In [1]:
from __future__ import division
import numpy as np

import posterior_agreement

from matplotlib import pyplot as plt
%matplotlib inline

# Create fake "MCMC chains"

In [2]:
# Create Npoints samples from random multivariate, nDim-dimensional Gaussian
def create_random_samples(nDim, Npoints):
    means = np.random.rand(nDim)
    cov = .5 - np.random.rand(nDim**2).reshape((nDim,nDim))
    cov = np.triu(cov)
    cov += cov.T - np.diag(cov.diagonal())
    cov = np.dot(cov,cov)
    samples =  np.random.multivariate_normal(means, cov, Npoints)
    return samples

# Create two sets of fake data with 3 parameters
np.random.seed(42) # To be able to create the same fake data over and over again
samples1 = create_random_samples(3, 50000)
samples2 = 1+create_random_samples(3, 70000)

## One-dimensional parameter agreement
Let's find out how well both data sets agree in their first parameter!

In [3]:
chains = (samples1[:,0], samples2[:,0])
agreement_1d = posterior_agreement.compute_agreement(chains)

In [4]:
print "p-value %.3f, corresponding to %.1f sigmas"%(agreement_1d[0], agreement_1d[1])
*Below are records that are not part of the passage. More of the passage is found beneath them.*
Lemma lset_int (name : string) (p : Z) (v : string) (g : list string)
    (db : gmap string rvalue) :
  db !! name = Some (RList g) →
  Redis.lset name (PyInt p) (PyStr v) db =
    if int64 p then
      let len := Z.of_nat (length g) in
      let pos := if p <? 0 then p + len else p in
      if (0 <=? pos) && (pos <? len)
      then (<[name := RList (<[Z.to_nat pos := v]> g)]> db, Ok tt)
      else (db, Raise (ResponseError IndexOutOfRange))
    else (db, Raise (ResponseError NotAnInteger)).
Proof.
  intros Hg. unfold Redis.lset, bind, lift. simpl. rewrite Hg, string2ll_py_str.
  by destruct (int64 p).
Qed.

(** ** Hashes *)

Lemma hash_set_new (f v : string) (h : list (string * string)) :
  f ∉ h.*1 → Redis.hash_set f v h = h ++ [(f, v)].
Proof.
  induction h as [|[f' v'] h IH]; simpl; [done|].
  intros Hf. apply not_elem_of_cons in Hf as [Hne Hf].
  destruct (String.eqb_spec f' f) as [->|_]; [done|]. by rewrite IH.
Qed.

Lemma hash_set_keys (f v : string) (h : list (string * string)) :
  f ∈ h.*1 → (Redis.hash_set f v h).*1 = h.*1.
Proof.
  induction h as [|[f' v'] h IH]; simpl.
  - by intros ?%elem_of_nil.
  - intros Hf. destruct (String.eqb_spec f' f) as [->|Hne]; [done|].
    csimpl. rewrite IH; [done|]. by apply elem_of_cons in Hf as [->|].
Qed.

Lemma hash_set_entry (f v v' : string) (h : list (string * string)) :
  NoDup h.*1 → (f, v') ∈ Redis.hash_set f v h ↔ v' = v.
Proof.
  induction h as [|[f0 v0] h IH]; simpl.
  - intros _. rewrite list_elem_of_singleton. split; congruence.
  - intros [Hf0 Hnd]%NoDup_cons.
    destruct (String.eqb_spec f0 f) as [->|Hne].
    + rewrite elem_of_cons. split; [|intros ->; by left].
      intros [[=]|Hin]; [done|]. destruct Hf0.
      apply list_elem_of_fmap. by exists (f, v').
    + rewrite elem_of_cons, IH by done. split; [|by right].
      by intros [[=]|].
Qed.

Lemma hash_del_keys (f : string) (h : list (string * string)) :
  (Redis.hash_del f h).*1 = filter (λ c, c ≠ f) h.*1.
Proof.
  unfold Redis.hash_del. induction h as [|[f' v'] h IH]; [done|].
  csimpl. rewrite !filter_cons. simpl.
  destruct (decide (f' ≠ f)); csimpl; by rewrite IH.
Qed.

(** ** Who receives what *)

Lemma elem_of_recipients (c : string) (cs : list string) (e : Emission) :
  c ∈ recipients cs e ↔
  c ∈ cs ∧ (em_to e = None ∨ em_to e = Some c) ∧ em_skip e ≠ Some c.
Proof. unfold recipients. rewrite list_elem_of_filter. tauto. Qed.

(** A single emission reaches each of its recipients once. *)
Lemma received_one (c : string) (cs : list string) (e : Emission) :
  NoDup cs →
  received c (deliveries cs [e]) =
  if decide (c ∈ recipients cs e) then [(em_event e, em_data e)] else [].
Proof.
  intros Hnd. unfold received, deliveries. simpl. rewrite app_nil_r.
  assert (NoDup (recipients cs e)) as Hr by by apply NoDup_filter.
  revert Hr. generalize (recipients cs e) as l.
  induction l as [|x l IH]; intros Hl; [done|].
  apply NoDup_cons in Hl as [Hx Hl]. csimpl. rewrite filter_cons. simpl.
  specialize (IH Hl).
  repeat case_decide; subst; csimpl; rewrite ?IH; try done;
    rewrite elem_of_cons in *; try tauto.
  exfalso. intuition congruence.
Qed.

Lemma relayed_to_others (sid raw event : string) (cs : list string) (c : string) :
  NoDup cs →
  received c (deliveries cs [socketio_emit sid event raw false]) =
  if decide (c ∈ cs ∧ c ≠ sid) then [(event, raw)] else [].
Proof.
  intros Hnd. rewrite received_one by done. simpl.
  destruct (decide (c ∈ cs ∧ c ≠ sid)) as [[Hc Hne]|Hno].
  - rewrite decide_True; [done|]. apply elem_of_recipients. simpl.
    split_and!; [done|by left|congruence].
  - rewrite decide_False; [done|].
    intros (Hc & _ & Hskip)%elem_of_recipients. simpl in Hskip.
    apply Hno. split; [done|congruence].
Qed.

Lemma broadcast_to_all (sid raw event : string) (cs : list string) (c : string) :
  NoDup cs →
  received c (deliveries cs [socketio_emit sid event raw true]) =
  if decide (c ∈ cs) then [(event, raw)] else [].
Proof.
  intros Hnd. rewrite received_one by done. simpl.
  destruct (decide (c ∈ cs)) as [Hc|Hno].
  - rewrite decide_True; [done|]. apply elem_of_recipients. simpl.
    split_and!; [done|by left|done].
  - rewrite decide_False; [done|]. by intros (Hc & _)%elem_of_recipients.
Qed.

Lemma recipients_emit (sid event data : string) (cs : list string) :
  sid ∉ cs → recipients (cs ++ [sid]) (emit sid event data) = [sid].
Proof.
  unfold recipients, emit. simpl.
  induction cs as [|c cs IH]; intros Hsid.
  - simpl. rewrite filter_cons, filter_nil.
    rewrite decide_True; [done|]. split; [by right|done].
  - apply not_elem_of_cons in Hsid as [Hne Hsid]. simpl.
    rewrite filter_cons, decide_False; [by apply IH|].
    intros [[[=]|[=]] _]. done.
Qed.

(** ** Loading *)

(** Runs the loader on a definition split into its fields: [close]
    settles the branches that end before the last command. *)
Ltac run_loader close :=
  unfold initializeRedisFromJson, Redis.flushdb, Redis.set, Redis.rpush,
    Redis.lpush, field;
  unfold bind, lift, ret, raise; simpl;
  rewrite ?encode_all_str, ?encode_all_int; simpl;
  try close;
  repeat match goal with
    | |- context [match ?l with [] => _ | _ :: _ => _ end] =>
        is_var l; destruct l; simpl; [close|];
        rewrite ?lookup_insert_ne, ?lookup_empty by done; simpl;
        try close
    | |- context [match _ <$> ?l with [] => _ | _ :: _ => _ end] =>
        is_var l; destruct l; simpl; [close|];
        rewrite ?lookup_insert_ne, ?lookup_empty by done; simpl;
        try close
    end;
  repeat (rewrite ?lookup_insert_ne, ?lookup_empty by done; simpl);
  try close.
p-value 0.410, corresponding to 0.8 sigmas


## Two-dimensional parameter agreement
Now let's see what the agreement is in the space of parameters one and three. Note that this may take a little while to run. If too impatient, try and play with the `nSamples` and `nBins` arguments.

In [5]:
chains = (samples1[:,[0,2]], samples2[:,[0,2]])
agreement_2d = posterior_agreement.compute_agreement(chains)

In [6]:
print "p-value %.3f, corresponding to %.1f sigmas"%(agreement_1d[0], agreement_1d[1])
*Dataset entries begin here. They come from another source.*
Lemma get_append_l (s1 s2 : string) (n : nat) :
  (n < String.length s1)%nat → String.get n (s1 +:+ s2) = String.get n s1.
Proof. intros Hn. symmetry. by apply String.append_correct1. Qed.

Lemma get_append_r (s1 s2 : string) (n : nat) :
  String.get (n + String.length s1) (s1 +:+ s2) = String.get n s2.
Proof. symmetry. apply String.append_correct2. Qed.

Lemma substring_append (p q : string) :
  String.substring 0 (String.length p) (p +:+ q) = p.
Proof.
  induction p as [|c p IH]; [by destruct q |].
  rewrite append_cons. cbn [String.length String.substring]. by rewrite IH.
Qed.

Lemma substring_0_0 (s : string) : String.substring 0 0 s = "".
Proof. by destruct s. Qed.

Lemma get_no_slash (e : string) (i : nat) :
  has_slash e = false → String.get i e ≠ Some path.slash.
Proof.
  revert i. induction e as [|c e IH]; intros i He; [done |].
  simpl in He. apply orb_false_iff in He as [Hc He].
  destruct i as [|i]; cbn [String.get].
  - intros [= ->]. by rewrite Ascii.eqb_refl in Hc.
  - by apply IH.
Qed.

(** The backward scan stops at [lo], the first index from the right that
    holds a slash or is the [dotdot] index. *)
Lemma backtrack_w_stop (b : string) (dotdot lo w : nat) :
  (lo ≤ w)%nat →
  (∀ i, (lo < i ≤ w)%nat → String.get i b ≠ Some path.slash) →
  (dotdot ≤ lo)%nat →
  lo = dotdot ∨ String.get lo b = Some path.slash →
  path.backtrack_w b dotdot w = lo.
Proof.
  intros Hlo Hno Hdd Hstop. induction w as [|w IH].
  - cbn. lia.
  - cbn [path.backtrack_w].
    destruct (decide (lo = S w)) as [-> | Hne].
    + destruct Hstop as [-> | Hs].
      * by rewrite Nat.ltb_irrefl.
      * rewrite bool_decide_eq_true_2 by done. cbn. by rewrite andb_false_r.
    + assert ((dotdot <? S w)%nat = true) as -> by (apply Nat.ltb_lt; lia).
      rewrite bool_decide_eq_false_2 by (apply Hno; lia).
      cbn [negb andb]. apply IH; [lia |]. intros i Hi. apply Hno. lia.
Qed.

Lemma join_slash_snoc (l : list string) (e : string) :
  path.join_slash (l ++ [e])
  = match l with
    | [] => e
    | _ => path.join_slash l +:+ "/" +:+ e
    end.
Proof.
  destruct l as [|x l]; [done |].
  by rewrite join_slash_app.
Qed.

Lemma join_slash_prefix_length (l1 l2 : list string) :
  (String.length (path.join_slash l1)
   ≤ String.length (path.join_slash (l1 ++ l2)))%nat.
Proof.
  destruct l1 as [|x l1]; [cbn; lia |].
  destruct l2 as [|y l2]; [by rewrite app_nil_r |].
  rewrite join_slash_app by done. rewrite length_append. lia.
Qed.

Lemma canon_up_cons (st : cstate) (e : string) (below : list string) :
  stack st = e :: below → canon st = canon (up st) ++ [e].
Proof.
  intros Hs. unfold canon, up. rewrite Hs. cbn [stack ups].
  by rewrite reverse_cons, app_assoc.
Qed.

Lemma dotdot_of_up_cons (st : cstate) (e : string) (below : list string) :
  stack st = e :: below → dotdot_of (up st) = dotdot_of st.
Proof. intros Hs. unfold dotdot_of, up. by rewrite Hs. Qed.

Lemma dotdot_of_le_buf (st : cstate) :
  (dotdot_of st ≤ String.length (buf st))%nat.
Proof. apply join_slash_prefix_length. Qed.

(** Backtracking drops the latest plain element and the slash before
    it. *)
Lemma backtrack_buf (st : cstate) (e : string) (below : list string) :
  stack st = e :: below → plain e = true →
  path.backtrack (buf st) (dotdot_of st) = buf (up st)
  ∧ (dotdot_of st < String.length (buf st))%nat.
Proof.
  intros Hs (Hsl & Hne & _)%plain_inv.
  assert (0 < String.length e)%nat as Hlen by (destruct e; [done | cbn; lia]).
  pose proof (dotdot_of_le_buf (up st)) as Hdd.
  rewrite (dotdot_of_up_cons _ _ _ Hs) in Hdd.
  unfold path.backtrack, buf in *. rewrite (canon_up_cons _ _ _ Hs).
  rewrite join_slash_snoc. destruct (canon (up st)) as [|x l] eqn:Hc.
  - cbn [path.join_slash String.length] in Hdd.
    assert (dotdot_of st = 0)%nat as -> by lia. split; [| done].
    rewrite (backtrack_w_stop _ _ 0); [apply substring_0_0 | lia | | lia | by left].
    intros i Hi. by apply get_no_slash.
  - set (p := path.join_slash (x :: l)) in *. split.
    + rewrite (backtrack_w_stop _ _ (String.length p)).
      * apply substring_append.
      * rewrite !length_append. change (String.length "/") with 1%nat. lia.
      * intros i Hi. rewrite !length_append in Hi.
        change (String.length "/") with 1%nat in Hi.
        replace i with ((i - String.length p) + String.length p)%nat by lia.
        rewrite get_append_r.
        destruct (i - String.length p)%nat as [|j] eqn:Hj; [lia |].
        rewrite append_cons. cbn [String.get]. by apply get_no_slash.
      * done.
      * right. replace (String.length p) with (0 + String.length p)%nat by lia.
        by rewrite get_append_r.
    + rewrite !length_append. change (String.length "/") with 1%nat. lia.
Qed.

End clean_elements.

Section clean_norm.

Lemma plain_iff (e : string) :
  plain e = true ↔ has_slash e = false ∧ e ≠ "" ∧ e ≠ "." ∧ e ≠ "..".
Proof.
  unfold plain. rewrite !andb_true_iff, !negb_true_iff, !bool_decide_eq_false.
  tauto.
Qed.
p-value 0.410, corresponding to 0.8 sigmas


## Word of Warning
How you compare your MCMC chains should really depend on the exact question you are trying to answer. The above examples do not tell you how well both data sets agree (as you would have to look at all parameters!). The above examples really tell you how well the data sets agree in that one parameter, or these two parameters.

# Notes about what the number of sigmas means

## 1D analytic example
Let's draw from a one-dimensional Gaussian distribution $\mathcal N(0,1)$, and from a $\delta$ function centered at 1 or 2. We know the answer: this should give $1\sigma$ and $2\sigma$ difference. And it does!

In [7]:
samples0 = np.random.randn(10000)
samples1 = np.ones(10)
samples2 = 2*np.ones(10)

In [8]:
agreement_1d_1 = posterior_agreement.compute_agreement((samples0, samples1), nSamples=50000, nBins=60)
agreement_1d_2 = posterior_agreement.compute_agreement((samples0, samples2), nSamples=50000, nBins=60)

In [9]:
print "Example one: %.3fσ, exact solution is 1"%agreement_1d_1[1]
print "Example two: %.3fσ, exact solution is 2"%agreement_1d_2[1]
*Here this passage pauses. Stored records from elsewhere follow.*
(* ===== verification/Text.v ===== *)
(** * Text: the C++ character and string operations the sources use

    Models of [std::toupper]/[std::tolower] on ASCII, the
    [v = v*10 + (c - '0')] accumulation shared by every numeric parser of the
    service, zero-padded and plain decimal printing ([std::to_string], [%u]),
    [string_view::find], trimming, and the [strtol] family.  Strings are
    [String.string]; a position inside a string is represented by the suffix
    that starts there. *)

From S2P Require Import Prelude.
From Stdlib Require Import ZArith Lia Bool Ascii String.
From stdpp Require Import base list numbers strings.
Local Open Scope Z_scope.

(** ** Characters *)

Definition code (c : ascii) : Z := Z.of_N (N_of_ascii c).
Definition chr (z : Z) : ascii := ascii_of_N (Z.to_N (z mod 256)).

Lemma code_bound c : 0 <= code c < 256.
Proof. unfold code. pose proof (N_ascii_bounded c). lia. Qed.

Lemma chr_code c : chr (code c) = c.
Proof.
  unfold chr. rewrite Z.mod_small by apply code_bound.
  unfold code. by rewrite N2Z.id, ascii_N_embedding.
Qed.

Lemma code_chr z : 0 <= z < 256 -> code (chr z) = z.
Proof.
  intros ?. unfold chr, code. rewrite Z.mod_small by done.
  rewrite N_ascii_embedding; lia.
Qed.

Definition is_digit (c : ascii) : bool := (48 <=? code c) && (code c <=? 57).

(** [std::toupper] / [std::tolower] in the C locale. *)
Definition toupper (c : ascii) : ascii :=
  if (97 <=? code c) && (code c <=? 122) then chr (code c - 32) else c.
Definition tolower (c : ascii) : ascii :=
  if (65 <=? code c) && (code c <=? 90) then chr (code c + 32) else c.

Fixpoint string_map (f : ascii -> ascii) (s : string) : string :=
  match s with
  | EmptyString => EmptyString
  | String c s' => String (f c) (string_map f s')
  end.

Lemma str_app_nil_r s : (s +:+ EmptyString)%string = s.
Proof. induction s as [|c s IH]; [done|]. unfold String.app in *. simpl. by rewrite IH. Qed.

Lemma str_app_length s t : String.length (s +:+ t)%string =
  (String.length s + String.length t)%nat.
Proof. induction s as [|c s IH]; [done|]. unfold String.app in *. simpl. by rewrite IH. Qed.

(** ** Decimal digits *)

(** The loop [for (c : s) { if (c < '0' || c > '9') return nullopt;
    v = v * 10 + (c - '0'); }] over a [uint64_t] accumulator. *)
Fixpoint digits_loop (s : string) (v : Z) : option Z :=
  match s with
  | EmptyString => Some v
  | String c s' =>
      if is_digit c then digits_loop s' (u64 (v * 10 + (code c - 48))) else None
  end.

Fixpoint all_digits (s : string) : bool :=
  match s with
  | EmptyString => true
  | String c s' => is_digit c && all_digits s'
  end.

(** The number a digit string denotes, without wrap-around. *)
Fixpoint dec_value (s : string) (v : Z) : Z :=
  match s with
  | EmptyString => v
  | String c s' => dec_value s' (v * 10 + (code c - 48))
  end.

Definition digit_char (d : Z) : ascii := chr (48 + d).

(** [n] digits of [v], least significant last: [out[i] = '0' + v % 10; v /= 10]. *)
Fixpoint format_digits (n : nat) (v : Z) (acc : string) : string :=
  match n with
  | O => acc
  | S n' => format_digits n' (v / 10) (String (digit_char (v mod 10)) acc)
  end.

Fixpoint dec_length (fuel : nat) (v : Z) : nat :=
  match fuel with
  | O => 1
  | S f => if v <? 10 then 1 else S (dec_length f (v / 10))
  end.

(** [std::to_string] / [%u] / [%llu] of a non-negative integer. *)
Definition to_string (v : Z) : string :=
  format_digits (dec_length (Z.to_nat (Z.log2 v)) v) v EmptyString.

Lemma digits_loop_spec s v : fits 64 v ->
  digits_loop s v = if all_digits s then Some (u64 (dec_value s v)) else None.
Proof.
  revert v. induction s as [|c s IH]; intros v Hv; simpl.
  - by rewrite wrap_id.
  - destruct (is_digit c); simpl; [|done].
    rewrite IH by auto with policy.
    destruct (all_digits s); [|done]. f_equal. clear IH.
    unfold wrap. generalize (v * 10 + (code c - 48)). clear.
    induction s as [|c s IH]; intros z; simpl; [by rewrite Z.mod_mod|].
    rewrite <- (IH ((z mod 2 ^ 64) * 10 + (code c - 48))), <- (IH (z * 10 + (code c - 48))).
    do 2 f_equal. rewrite <- Z.add_mod_idemp_l, Z.mul_mod_idemp_l, Z.add_mod_idemp_l by done.
    done.
Qed.

Lemma is_digit_range c : is_digit c = true -> 0 <= code c - 48 <= 9.
Proof. unfold is_digit. intros. bool_to_prop. lia. Qed.

Lemma dec_value_acc s v :
  dec_value s v = v * 10 ^ Z.of_nat (String.length s) + dec_value s 0.
Proof.
  revert v. induction s as [|c s IH]; intros v; simpl; [lia|].
  rewrite (IH (v * 10 + _)), (IH (0 * 10 + (code c - 48))).
  rewrite Nat2Z.inj_succ, Z.pow_succ_r by lia. lia.
Qed.

Lemma dec_value_bound s : all_digits s = true ->
  0 <= dec_value s 0 < 10 ^ Z.of_nat (String.length s).
Proof.
  induction s as [|c s IH]; simpl; intros H; [lia|]. bool_to_prop.
  specialize (IH ltac:(done)). rewrite dec_value_acc.
  pose proof (is_digit_range c ltac:(done)).
  rewrite Nat2Z.inj_succ, Z.pow_succ_r by lia. nia.
Qed.

Lemma digit_char_spec d : 0 <= d <= 9 ->
  is_digit (digit_char d) = true /\ code (digit_char d) - 48 = d.
Proof.
  intros ?. unfold is_digit, digit_char. rewrite code_chr by lia. split; [|lia].
  apply andb_true_iff. rewrite !Z.leb_le. lia.
Qed.

Lemma digit_char_code c : is_digit c = true -> digit_char (code c - 48) = c.
Proof.
  intros. unfold digit_char. replace (48 + (code c - 48)) with (code c) by lia.
  apply chr_code.
Qed.

Lemma format_digits_length n v acc :
  String.length (format_digits n v acc) = (n + String.length acc)%nat.
Proof. revert v acc. induction n; intros; simpl; [done|]. rewrite IHn. simpl. lia. Qed.

Lemma format_digits_all n v acc :
  all_digits (format_digits n v acc) = all_digits acc.
Proof.
  revert v acc. induction n as [|n IH]; intros; simpl; [done|]. rewrite IH. simpl.
  rewrite (proj1 (digit_char_spec (v mod 10) ltac:(pose proof (Z.mod_pos_bound v 10); lia))).
  done.
Qed.

Lemma format_digits_cons n v acc :
  format_digits (S n) v acc =
  String (digit_char (v / 10 ^ Z.of_nat n mod 10)) (format_digits n v acc).
Proof.
  revert v acc. induction n as [|n IH]; intros v acc.
  - simpl. by rewrite Z.div_1_r.
  - change (format_digits (S (S n)) v acc) with
      (format_digits (S n) (v / 10) (String (digit_char (v mod 10)) acc)).
    rewrite IH. change (format_digits (S n) v acc) with
      (format_digits n (v / 10) (String (digit_char (v mod 10)) acc)).
    do 2 f_equal. rewrite Nat2Z.inj_succ, Z.pow_succ_r by lia.
    rewrite Z.div_div by (try apply Z.pow_nonzero; lia). done.
Qed.

Lemma format_digits_value s v acc : all_digits s = true ->
  format_digits (String.length s) (dec_value s v) acc = (s +:+ acc)%string.
Proof.
  revert v. induction s as [|c s IH]; intros v Hs; [done|].
  simpl in Hs. bool_to_prop.
  change (String.length (String c s)) with (S (String.length s)).
  change (dec_value (String c s) v) with (dec_value s (v * 10 + (code c - 48))).
  rewrite format_digits_cons, IH by done.
  change ((String c s +:+ acc)%string) with (String c (s +:+ acc)). f_equal.
  rewrite dec_value_acc. pose proof (dec_value_bound s ltac:(done)).
  rewrite Z.add_comm, Z.div_add, Z.div_small by (done || lia).
  pose proof (is_digit_range c ltac:(done)).
  replace ((0 + (v * 10 + (code c - 48))) mod 10) with (code c - 48).
  - by apply digit_char_code.
  - rewrite Z.add_0_l, Z.add_comm, Z.mod_add, Z.mod_small by lia. done.
Qed.

Lemma dec_value_format n v acc a : 0 <= v ->
  dec_value (format_digits n v acc) a =
  dec_value acc (a * 10 ^ Z.of_nat n + v mod 10 ^ Z.of_nat n).
Proof.
  revert v acc. induction n as [|n IH]; intros v acc Hv; simpl.
  - rewrite Z.mod_1_r. f_equal. lia.
  - rewrite IH by (apply Z.div_pos; lia). simpl.
    pose proof (Z.mod_pos_bound v 10 ltac:(lia)).
    rewrite (proj2 (digit_char_spec (v mod 10) ltac:(lia))).
    f_equal. rewrite Nat2Z.inj_succ, Z.pow_succ_r by lia.
    rewrite Z.rem_mul_r by (try apply Z.pow_nonzero; lia). lia.
Qed.

Lemma dec_length_enough fuel v : 0 <= v < 2 ^ (Z.of_nat fuel + 1) ->
  v < 10 ^ Z.of_nat (dec_length fuel v).
Proof.
  revert v. induction fuel as [|f IH]; intros v Hv; simpl.
  - simpl in Hv. lia.
  - destruct (Z.ltb_spec v 10) as [?|Hge]; [simpl; lia|].
    assert (v / 10 < 10 ^ Z.of_nat (dec_length f (v / 10))) as Hlt.
    { apply IH. split; [apply Z.div_pos; lia|].
      apply Z.div_lt_upper_bound; [lia|].
      rewrite Nat2Z.inj_succ in Hv.
      replace (Z.succ (Z.of_nat f) + 1) with (Z.succ (Z.of_nat f + 1)) in Hv by lia.
      rewrite Z.pow_succ_r in Hv by lia. lia. }
    rewrite Nat2Z.inj_succ, Z.pow_succ_r by lia.
    pose proof (Z.div_mod v 10 ltac:(lia)).
    pose proof (Z.mod_pos_bound v 10 ltac:(lia)). nia.
Qed.

Lemma to_string_value v : 0 <= v ->
  all_digits (to_string v) = true /\ dec_value (to_string v) 0 = v.
Proof.
  intros Hv. unfold to_string. rewrite format_digits_all, dec_value_format by done.
  split; [done|]. simpl. rewrite Z.mod_small; [done|]. split; [done|].
  apply dec_length_enough. split; [done|].
  destruct (decide (v = 0)) as [->|]; [done|].
  rewrite Z2Nat.id by apply Z.log2_nonneg.
  replace (Z.log2 v + 1) with (Z.succ (Z.log2 v)) by lia. by apply Z.log2_spec; lia.
Qed.

Lemma to_string_length v : String.length (to_string v) =
  dec_length (Z.to_nat (Z.log2 v)) v.
Proof. unfold to_string. rewrite format_digits_length. simpl. lia. Qed.

Lemma dec_length_upper fuel v k : (0 < k)%nat -> v < 10 ^ Z.of_nat k ->
  (dec_length fuel v <= k)%nat.
Proof.
  revert v k. induction fuel as [|f IH]; intros v k Hk Hv; simpl; [lia|].
  destruct (Z.ltb_spec v 10); [lia|].
  destruct k as [|k]; [lia|]. apply le_n_S. apply IH.
  - destruct k; [simpl in Hv; lia|lia].
  - apply Z.div_lt_upper_bound; [lia|]. rewrite Nat2Z.inj_succ, Z.pow_succ_r in Hv; lia.
Qed.

Lemma dec_length_pos fuel v : (1 <= dec_length fuel v)%nat.
Proof. destruct fuel; simpl; [lia|]. destruct (v <? 10); lia. Qed.

(** ** Searching and cutting *)

(** [s.find(c)]: the prefix before the first [c] and the suffix after it, or
    [None] for [npos]. *)
Fixpoint split_at_char (c : ascii) (s : string) : option (string * string) :=
  match s with
  | EmptyString => None
  | String d s' =>
      if Ascii.eqb d c then Some (EmptyString, s')
      else match split_at_char c s' with
           | Some (p, q) => Some (String d p, q)
           | None => None
           end
  end.

Lemma split_at_char_app c s p q :
  split_at_char c s = Some (p, q) -> s = (p +:+ String c q)%string.
Proof.
  revert p q. induction s as [|d s IH]; intros p q; simpl; [done|].
  destruct (Ascii.eqb_spec d c) as [->|]; [by intros [= <- <-]|].
  destruct (split_at_char c s) as [[p' q']|]; [|done]. intros [= <- <-].
  simpl. by rewrite (IH p' q').
Qed.

Fixpoint str_drop (n : nat) (s : string) : string :=
  match n, s with
  | S n', String _ s' => str_drop n' s'
  | _, _ => s
  end.
Fixpoint str_take (n : nat) (s : string) : string :=
  match n, s with
  | S n', String c s' => String c (str_take n' s')
  | _, _ => EmptyString
  end.

Lemma str_app_assoc s t u : ((s +:+ t) +:+ u)%string = (s +:+ t +:+ u)%string.
Proof. induction s as [|c s IH]; [done|]. change (String c ((s +:+ t) +:+ u) = String c (s +:+ t +:+ u))%string. by rewrite IH. Qed.

Lemma str_take_drop n s : (str_take n s +:+ str_drop n s)%string = s.
Proof. revert s. induction n as [|n IH]; intros [|c s]; [done..|]. change (String c (str_take n s +:+ str_drop n s) = String c s)%string. by rewrite IH. Qed.

Lemma str_drop_length n s : String.length (str_drop n s) = (String.length s - n)%nat.
Proof. revert s. induction n as [|n IH]; intros [|c s]; simpl; auto. Qed.

Lemma str_take_length n s : String.length (str_take n s) = Nat.min n (String.length s).
Proof. revert s. induction n as [|n IH]; intros [|c s]; simpl; auto. Qed.

Lemma str_drop_drop n m s : str_drop n (str_drop m s) = str_drop (m + n) s.
Proof. revert s. induction m as [|m IH]; intros s; simpl; [done|]. destruct s; [by destruct n|done]. Qed.

Lemma str_length_0 s : String.length s = 0%nat -> s = EmptyString.
Proof. by destruct s. Qed.

Lemma str_drop_all n s : (String.length s <= n)%nat -> str_drop n s = EmptyString.
Proof. intros H. apply str_length_0. rewrite str_drop_length. lia. Qed.

(** [s.remove_prefix] while the first character satisfies [p]. *)
Fixpoint drop_while (p : ascii -> bool) (s : string) : string :=
  match s with
  | String c s' => if p c then drop_while p s' else s
  | EmptyString => EmptyString
  end.

(** [s.remove_suffix] while the last character satisfies [p]. *)
Fixpoint drop_while_end (p : ascii -> bool) (s : string) : string :=
  match s with
  | EmptyString => EmptyString
  | String c s' =>
      match drop_while_end p s' with
      | EmptyString => if p c then EmptyString else String c EmptyString
      | t => String c t
      end
  end.

Definition is_blank (c : ascii) : bool := Ascii.eqb c " " || Ascii.eqb c "009".
Definition is_blank_cr (c : ascii) : bool := is_blank c || Ascii.eqb c "013".

(** [std::find] in a vector of names, as an index. *)
Fixpoint index_of (name : string) (l : list string) : option Z :=
  match l with
  | [] => None
  | x :: l' =>
      if String.eqb x name then Some 0
      else match index_of name l' with Some i => Some (i + 1) | None => None end
  end.

Lemma index_of_bound name l i : index_of name l = Some i -> 0 <= i < Z.of_nat (length l).
Proof.
  revert i. induction l as [|x l IH]; intros i; simpl; [done|].
  case_match; [intros [= <-]; lia|]. destruct (index_of name l) as [j|]; [|done].
  intros [= <-]. specialize (IH j eq_refl). lia.
Qed.

Lemma index_of_lookup name l i : index_of name l = Some i -> l !! Z.to_nat i = Some name.
Proof.
  revert i. induction l as [|x l IH]; intros i; simpl; [done|].
  destruct (String.eqb_spec x name) as [->|_]; [by intros [= <-]|].
  destruct (index_of name l) as [j|] eqn:E; [|done]. intros [= <-]. pose proof (index_of_bound _ _ _ E).
  specialize (IH j eq_refl). by replace (Z.to_nat (j + 1)) with (S (Z.to_nat j)) by lia.
Qed.

Lemma digits_loop_fits s v n : fits 64 v -> digits_loop s v = Some n -> fits 64 n.
Proof. intros Hv. rewrite digits_loop_spec by done. destruct (all_digits s); [|done]. intros [= <-]. by apply wrap_fits. Qed.

Lemma index_of_elem name l : name ∈ l -> exists i, index_of name l = Some i.
Proof.
  induction l as [|x l IH]; intros H; [by apply elem_of_nil in H|]. simpl.
  destruct (String.eqb_spec x name) as [->|Hne]; [by eexists|].
  apply elem_of_cons in H as [->|H]; [done|]. destruct (IH H) as [i ->]. by eexists.
Qed.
Example one: 0.970σ, exact solution is 1
Example two: 2.000σ, exact solution is 2


## 2D analytic example
Same exercise, but in two dimensions. Naively, you might think we should get $1\sigma$ and $2\sigma$ differences. But we don't. So what's going on? Well, remember we are asking what the probability to exceed zero difference is, and we convert this $p$-value to sigmas. We are not asking whether 0 difference coincides with the $1\sigma$ or $2\sigma$ isocontour.

In [10]:
cov = [[1,0], [0,1]]
samples0 =  np.random.multivariate_normal([0,0], cov, 50000)
samples1 = np.concatenate((np.ones(10)[:,None],np.zeros(10)[:,None]), axis=1)

In [11]:
agreement_2d_1 = posterior_agreement.compute_agreement((samples0, samples1), nSamples=50000, nBins=60)

In [12]:
print "Example one: PTE %.3f, %.3fσ"%(agreement_2d_1[0], agreement_2d_1[1])

Example one: PTE 0.615, 0.503σ